I think the point about size of position is very valuable in the context of risk and money management.  Also related to that is the idea of going all in because you are "convinced" of something.  For me the risk mgnt part of this is about assessing how much you are willing to lose to get the potential gains in the context of the likelihood of being right.  When I conduct my analysis and assess an actual trade entry idea off that analysis (which includes Fundamentals assessment) if factor in whether I am going against the trend, have a confirmation that needs my preset rules set (or recognise I am bending my rules based on instinct and set my risk threshold accordingly.  I also have rules about how much of my capital I allow myself to risk on any trade set up (not any trade but the whole set up) and even if I bend trade trigger rules I never ever bend this fundamental money management rule.

A couple of other thoughts:

  1. When I complete some analysis I test it with other related markets and also ask myself what if I'm wrong, what scenarios could exist in direct opposition to the trade idea I am chasing, what would that look like in terms of market price action and in that event what will I do?  The answer to that last is if I see the market behave in a way that is inconsistent with my set up then I scratch as early as possible, sometimes even when I am still in the money.  My biggest losses came when I did not do the above.

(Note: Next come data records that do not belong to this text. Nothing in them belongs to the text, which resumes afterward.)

(** Every request is answered: 200 on the routes and 404, naming the path, on
    all other paths; the Content-Length is that of the body. *)
Theorem requests_routed time n req : let res := (HandleRequest time n req).1 in
  status_code res = (if bool_decide (path req ∈ routes) then 200 else 404) ∧
  (path req ∉ routes → res_body res = lit "404 - Page not found: " ++ path req) ∧
  find (lit "Content-Length") (res_headers res) = Some (to_string (len (res_body res))).
Proof.
  unfold HandleRequest. cbn [fst].
  destruct (bool_decide_reflect (path req ∈ routes)) as [Hin|Hout].
  - assert (∃ html, (HandleRequest time n req).1 = Html html ∨ (HandleRequest time n req).1 = Json html) as (b & E).
    { unfold HandleRequest. cbn [fst]. unfold routes in Hin. set_unfold. destruct_or!; rewrite Hin; eexists; by auto. }
    unfold HandleRequest in E. cbn [fst] in E. destruct E as [-> | ->]; (split_and!; [done|done|apply response_length]).
  - rewrite !bool_decide_false by (unfold routes in Hout; set_solver). cbn [orb].
    split_and!; [done|done|apply response_length].
Qed.

(** The statistics count the requests: the [i]-th request of a server, if it
    asks for them, is told that it is number [i + 1]. *)
Theorem requests_counted n reqs i time req : reqs !! i = Some (time, req) → path req = lit "/api/stats" →
  HandleRequests n reqs !! i = Some (Json (stats_json (n + Z.of_nat i + 1))).
Proof.
  revert n i. induction reqs as [|[t r] reqs IH]; intros n [|i] Hi Hp; simplify_eq/=.
  - rewrite Hp. simpl. by rewrite Z.add_0_r.
  - rewrite (IH _ _ Hi Hp). do 3 f_equal. lia.
Qed.
End HttpRoutes.

(** ** 07: the std::execution bridge

    The pipelines are built by stdexec: what a sender sends to its receiver is a
    parameter, with the documented behaviour of [just] and [then]. *)
Module StdexecBridge.
#[local] Instance int_void : VoidValue Z := 0.

(** A coroutine that awaits one sender, then returns. *)
Inductive sender_op := AwaitSender (sent : signal (T := Z)).
Definition task : Type := code (V := Z) (Op := sender_op).
Definition ComputeAsync : task := CoReturn 42.
Definition FetchA : task := CoReturn 10.
Definition FetchB : task := CoReturn 20.

Section Pipelines.
Context (just_then : Z → (Z → Z) → signal (T := Z)) (schedule_then : Z → signal (T := Z)).
Hypothesis just_then_sends : ∀ x f, just_then x f = SigValue (f x).
Hypothesis schedule_then_sends : ∀ x, schedule_then x = SigValue x.

Definition HybridCoroutine : task :=
  CoAwaitOp (AwaitSender (just_then 21 (λ x, x * 2))) (λ from_sender, CoReturn from_sender).
Definition make_task : task := CoAwaitOp (AwaitSender (schedule_then 7)) (λ base, CoReturn (base * 6)).

(** What a SenderAwaitable answers: the value, or the process aborts. *)
Definition answer (cont : Prelude.handle) (op : sender_op) : option Z :=
  match op with AwaitSender sent => snd <$> co_await_sender cont sent end.
(** A task whose operations are answered so. *)
Fixpoint result_of (fuel : nat) (t : computation (V := Z) (Op := sender_op)) : option Z :=
  match fuel, t with
  | _, Ret v => Some v
  | O, Vis _ _ => None
  | S fuel, Vis op k => v ← answer 1%nat op; result_of fuel (k v)
  end.

(** The coroutines of the demos give 42, 10 and 20. *)
Lemma bridge_results :
  result_of 0 (denote ComputeAsync) = Some 42 ∧ result_of 1 (denote HybridCoroutine) = Some 42 ∧
  result_of 1 (denote make_task) = Some 42 ∧
  result_of 0 (denote FetchA) = Some 10 ∧ result_of 0 (denote FetchB) = Some 20.
Proof. unfold HybridCoroutine, make_task. rewrite just_then_sends, schedule_then_sends. done. Qed.
End Pipelines.

(** What the cancellation demo prints: each direction before and after. *)
Definition token_cancelled (ls : list stop_label) : option bool :=
  s ← run stop_step ls (StopSys false true ∅); (λ b, IsCancelled (source_ b)) <$> bridges s !! 0%nat.
(** The stop is requested by the callback of the link, if Cancel calls it. *)
Definition linked_stop (request_stop : nat) (cancelled : bool) : bool :=
  let '(link, now) := LinkCancellation request_stop (Source_GetToken Source_ctor) in
  let '(called, _) := if cancelled then Source_Cancel (token_ link) else ([], token_ link) in
  now || bool_decide (request_stop ∈ called).
Definition demo_cancellation_bridge : list (option bool) :=
  [token_cancelled [FromStopToken 0]; token_cancelled [FromStopToken 0; RequestStop];
   Some (linked_stop 5 false); Some (linked_stop 5 true)].
Example cancellation_demo : demo_cancellation_bridge = [Some false; Some true; Some false; Some true].
Proof. vm_compute. reflexivity. Qed.
End StdexecBridge.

  2. When I take trade I have an exit point mapped out and of course a stop placement.  If the trade is initially successful, and mindful that reversals can occur that rigger #1 above, I move my stops to reduce exposure and eventually to break even (BE).  I do not use trailing stops because I don't want to get stopped out by accident when I'm not looking unless at the BE point.  And I never, ever, ever move my stops back away from the market if it is approaching.  Can always seek another point to get back in if needs be.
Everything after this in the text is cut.